[Records from a dataset]
____
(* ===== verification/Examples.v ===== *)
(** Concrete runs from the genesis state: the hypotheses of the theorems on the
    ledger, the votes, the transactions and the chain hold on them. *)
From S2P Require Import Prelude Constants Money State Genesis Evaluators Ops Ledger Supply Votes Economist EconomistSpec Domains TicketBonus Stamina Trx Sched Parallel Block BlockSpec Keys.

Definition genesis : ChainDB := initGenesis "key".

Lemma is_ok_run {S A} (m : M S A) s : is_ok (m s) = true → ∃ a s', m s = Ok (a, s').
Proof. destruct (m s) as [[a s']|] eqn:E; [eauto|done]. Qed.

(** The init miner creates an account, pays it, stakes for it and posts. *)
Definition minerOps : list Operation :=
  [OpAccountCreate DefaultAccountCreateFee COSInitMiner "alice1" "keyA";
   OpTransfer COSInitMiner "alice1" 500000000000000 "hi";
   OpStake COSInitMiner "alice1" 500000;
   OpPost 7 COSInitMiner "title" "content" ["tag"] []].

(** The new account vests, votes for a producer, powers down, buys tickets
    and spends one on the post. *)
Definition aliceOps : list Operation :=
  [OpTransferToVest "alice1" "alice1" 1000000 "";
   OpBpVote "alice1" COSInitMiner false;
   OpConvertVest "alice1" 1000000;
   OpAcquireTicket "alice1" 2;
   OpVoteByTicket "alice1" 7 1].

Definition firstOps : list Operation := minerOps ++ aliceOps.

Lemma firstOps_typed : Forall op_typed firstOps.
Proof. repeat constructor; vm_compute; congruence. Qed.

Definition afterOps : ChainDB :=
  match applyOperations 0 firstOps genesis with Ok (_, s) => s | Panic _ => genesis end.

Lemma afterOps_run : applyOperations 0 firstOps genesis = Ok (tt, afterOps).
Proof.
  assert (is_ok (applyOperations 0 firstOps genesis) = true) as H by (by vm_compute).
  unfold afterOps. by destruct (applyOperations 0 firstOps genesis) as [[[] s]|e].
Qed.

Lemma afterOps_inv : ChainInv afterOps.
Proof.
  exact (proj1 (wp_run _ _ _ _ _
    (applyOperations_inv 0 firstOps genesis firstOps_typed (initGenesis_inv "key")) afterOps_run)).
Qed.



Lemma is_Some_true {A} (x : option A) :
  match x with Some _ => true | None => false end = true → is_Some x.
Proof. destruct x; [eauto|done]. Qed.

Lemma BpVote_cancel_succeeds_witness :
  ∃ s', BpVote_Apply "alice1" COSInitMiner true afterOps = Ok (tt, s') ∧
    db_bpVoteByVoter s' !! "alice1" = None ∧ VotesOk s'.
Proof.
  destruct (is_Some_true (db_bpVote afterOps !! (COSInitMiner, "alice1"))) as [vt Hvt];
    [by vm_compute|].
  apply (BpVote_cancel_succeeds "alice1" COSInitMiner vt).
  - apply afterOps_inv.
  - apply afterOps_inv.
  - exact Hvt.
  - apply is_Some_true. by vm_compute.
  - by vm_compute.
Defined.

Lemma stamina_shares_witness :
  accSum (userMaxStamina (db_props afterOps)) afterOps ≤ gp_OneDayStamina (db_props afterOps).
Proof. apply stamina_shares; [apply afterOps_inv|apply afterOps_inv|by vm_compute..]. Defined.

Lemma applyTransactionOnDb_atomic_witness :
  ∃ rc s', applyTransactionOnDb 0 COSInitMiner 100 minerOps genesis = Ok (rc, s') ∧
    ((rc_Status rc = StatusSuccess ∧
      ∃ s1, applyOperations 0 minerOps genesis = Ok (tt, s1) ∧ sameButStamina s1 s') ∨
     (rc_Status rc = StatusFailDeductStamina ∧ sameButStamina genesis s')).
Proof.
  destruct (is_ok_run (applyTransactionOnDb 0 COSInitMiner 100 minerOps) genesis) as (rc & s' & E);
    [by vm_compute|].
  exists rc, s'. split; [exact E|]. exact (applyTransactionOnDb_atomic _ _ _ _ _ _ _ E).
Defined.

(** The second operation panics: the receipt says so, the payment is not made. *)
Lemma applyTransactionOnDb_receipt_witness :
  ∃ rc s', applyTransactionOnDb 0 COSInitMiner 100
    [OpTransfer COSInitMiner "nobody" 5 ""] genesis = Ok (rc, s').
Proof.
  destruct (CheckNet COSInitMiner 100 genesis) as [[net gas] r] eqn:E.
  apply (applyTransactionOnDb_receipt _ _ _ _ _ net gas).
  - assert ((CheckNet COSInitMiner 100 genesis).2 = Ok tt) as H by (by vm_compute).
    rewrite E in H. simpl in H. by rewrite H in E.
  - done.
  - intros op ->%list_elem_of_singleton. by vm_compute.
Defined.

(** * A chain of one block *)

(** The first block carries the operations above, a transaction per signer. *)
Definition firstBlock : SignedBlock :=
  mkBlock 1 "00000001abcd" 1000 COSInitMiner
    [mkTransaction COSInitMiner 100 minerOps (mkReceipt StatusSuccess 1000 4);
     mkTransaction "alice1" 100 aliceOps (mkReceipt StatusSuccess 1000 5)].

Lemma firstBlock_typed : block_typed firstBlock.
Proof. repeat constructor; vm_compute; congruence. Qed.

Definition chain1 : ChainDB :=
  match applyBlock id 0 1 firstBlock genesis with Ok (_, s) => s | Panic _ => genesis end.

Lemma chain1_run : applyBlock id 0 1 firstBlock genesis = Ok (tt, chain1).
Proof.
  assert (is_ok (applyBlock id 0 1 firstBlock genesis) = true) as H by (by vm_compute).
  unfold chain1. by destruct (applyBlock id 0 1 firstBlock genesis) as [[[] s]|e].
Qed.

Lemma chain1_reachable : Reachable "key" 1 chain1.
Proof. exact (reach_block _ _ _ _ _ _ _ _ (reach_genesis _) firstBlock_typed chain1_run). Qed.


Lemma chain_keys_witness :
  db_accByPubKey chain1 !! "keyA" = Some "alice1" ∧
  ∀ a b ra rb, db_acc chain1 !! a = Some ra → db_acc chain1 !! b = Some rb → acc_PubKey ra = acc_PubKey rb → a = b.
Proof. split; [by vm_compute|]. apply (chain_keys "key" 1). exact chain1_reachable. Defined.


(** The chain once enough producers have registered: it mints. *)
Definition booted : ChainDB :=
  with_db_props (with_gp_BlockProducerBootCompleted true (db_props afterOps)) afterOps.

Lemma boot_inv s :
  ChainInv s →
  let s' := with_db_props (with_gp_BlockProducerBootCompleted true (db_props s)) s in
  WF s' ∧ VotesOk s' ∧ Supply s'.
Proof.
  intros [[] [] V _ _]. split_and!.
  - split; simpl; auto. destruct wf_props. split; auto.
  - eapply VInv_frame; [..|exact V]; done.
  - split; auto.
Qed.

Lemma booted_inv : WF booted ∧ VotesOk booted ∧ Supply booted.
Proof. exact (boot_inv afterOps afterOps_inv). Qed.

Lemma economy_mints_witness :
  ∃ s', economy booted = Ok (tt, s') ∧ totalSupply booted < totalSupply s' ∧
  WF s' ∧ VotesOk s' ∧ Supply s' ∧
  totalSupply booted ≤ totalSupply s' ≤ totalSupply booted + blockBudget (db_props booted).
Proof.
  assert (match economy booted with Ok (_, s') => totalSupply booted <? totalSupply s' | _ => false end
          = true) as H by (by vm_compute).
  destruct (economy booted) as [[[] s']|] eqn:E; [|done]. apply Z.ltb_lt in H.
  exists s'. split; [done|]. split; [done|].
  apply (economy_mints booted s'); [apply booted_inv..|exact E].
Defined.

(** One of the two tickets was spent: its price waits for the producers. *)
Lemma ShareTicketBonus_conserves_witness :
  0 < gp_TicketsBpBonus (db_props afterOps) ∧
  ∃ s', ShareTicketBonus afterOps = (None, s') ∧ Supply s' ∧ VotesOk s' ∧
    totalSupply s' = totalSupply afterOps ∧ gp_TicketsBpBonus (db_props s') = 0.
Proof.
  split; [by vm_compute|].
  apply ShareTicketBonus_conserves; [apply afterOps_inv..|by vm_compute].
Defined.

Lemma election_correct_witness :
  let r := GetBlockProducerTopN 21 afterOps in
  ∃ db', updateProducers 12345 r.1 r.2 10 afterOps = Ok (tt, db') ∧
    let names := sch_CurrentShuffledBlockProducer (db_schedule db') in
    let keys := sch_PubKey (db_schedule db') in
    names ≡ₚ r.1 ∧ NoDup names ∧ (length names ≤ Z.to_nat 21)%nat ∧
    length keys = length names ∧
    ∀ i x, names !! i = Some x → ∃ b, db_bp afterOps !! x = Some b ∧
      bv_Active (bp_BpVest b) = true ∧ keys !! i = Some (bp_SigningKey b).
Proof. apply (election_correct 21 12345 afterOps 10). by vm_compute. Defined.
____
- [The task]:
Go through the records above, find every line with the word "unfold", and list those lines.

- [Response]:
  unfold afterOps. by destruct (applyOperations 0 firstOps genesis) as [[[] s]|e].
  unfold chain1. by destruct (applyBlock id 0 1 firstBlock genesis) as [[[] s]|e].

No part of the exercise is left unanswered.